PHOENIX--(BUSINESS WIRE)--Knight Transportation, Inc. (NYSE: KNX) announced today that its Board of Directors has declared the company’s quarterly cash dividend of $0.06 per share of common stock. This quarterly dividend is pursuant to a cash dividend policy approved by the Board of Directors. The actual declaration of future cash dividends, and the establishment of record and payment dates, is subject to final determination by the Board of Directors each quarter after its review of the company’s financial performance.
The company’s dividend is payable to shareholders of record on December 7, 2012 and is expected to be paid on December 28, 2012.
Knight also announced today that Kevin Knight, Chairman and Chief Executive Officer of Knight Transportation, Inc., is scheduled to present at the 2012 Stephens Fall Investment Conference in New York City, NY on Wednesday, November 14, 2012 at 8:00 am EST.

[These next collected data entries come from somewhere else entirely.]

Lemma demo_talk_listed :
  "ctx-2" ∈ demo_list_files CHATS_FOLDER
              ({[ get_chat_folder_path demo_abs_path "ctx-2" ]} ∪ dirs demo_world).
Proof.
  apply list_elem_of_filter.
  split; [|apply elem_of_cons; right; apply elem_of_cons; left; reflexivity].
  apply elem_of_union_l, elem_of_singleton. reflexivity.
Defined.

Lemma save_tmp_chat_load_tmp_chats_witness :
  exists w' st c' a ag,
    demo_save 5 (demo_talk_context USER) demo_talk demo_world = Ok w' /\
    demo_restore [] w' = Ok (st, w') /\
    VStr "ctx-2" ∈ restored_ctxids unit (list (bool * pyval)) string st /\
    c' ∈ restored_contexts unit (list (bool * pyval)) string st /\
    ctx_id unit string c' = VStr "ctx-2" /\
    ctx_agent0 unit string c' = VObj a /\
    restored_agents unit (list (bool * pyval)) string st !! a = Some ag /\
    agent_number unit (list (bool * pyval)) ag = VInt 0 /\
    agent_history unit (list (bool * pyval)) ag
    = [ (false, VStr "what's 2 + 2?"); (true, VStr "asking the calculator");
        (true, VStr "It is 4.") ].
Proof.
  apply (save_tmp_chat_load_tmp_chats demo_uuid4 demo_progress demo_progress_no
           unit tt (list (bool * pyval)) [] string demo_subordinate
           demo_abs_path demo_new_id demo_output demo_add_message
           demo_list_files demo_now 5 (demo_talk_context USER) demo_talk []
           demo_world "ctx-2" "ctx-2" demo_talk demo_talk_messages).
  - reflexivity.
  - reflexivity.
  - reflexivity.
  - reflexivity.
  - exact demo_talk_chain.
  - exact demo_talk_outputs.
  - vm_compute. lia.
  - reflexivity.
  - vm_compute. lia.
  - discriminate.
  - reflexivity.
  - exact demo_talk_listed.
Defined.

Knight Transportation, Inc. is a provider of multiple truckload transportation services using a nationwide network of service centers in the U.S. to serve customers throughout North America. In addition to operating one of the country’s largest tractor fleets, Knight also partners with third-party equipment providers to provide a broad range of truckload services to its customers while creating quality driving jobs for our driving associates and successful business opportunities for owner-operators.
This press release contains forward-looking statements within the meaning of Section 27A of the Securities Act of 1933, as amended, and Section 21E of the Securities Exchange Act of 1934, as amended, relating to our quarterly dividend. There can be no assurance that future dividends will be declared. The declaration of future dividends is also subject to approval of our Board of Directors each quarter after its review of our financial performance and cash needs. Declaration of future dividends is also subject to various risks and uncertainties, including: our cash flow and cash needs; compliance with applicable law; restriction on the payment of dividends under existing or future financing arrangements; changes in tax laws relating to corporate dividends; the deterioration in our financial condition or results, and those risks, uncertainties, and other factors identified from time-to-time in our filings with the Securities and Exchange Commission.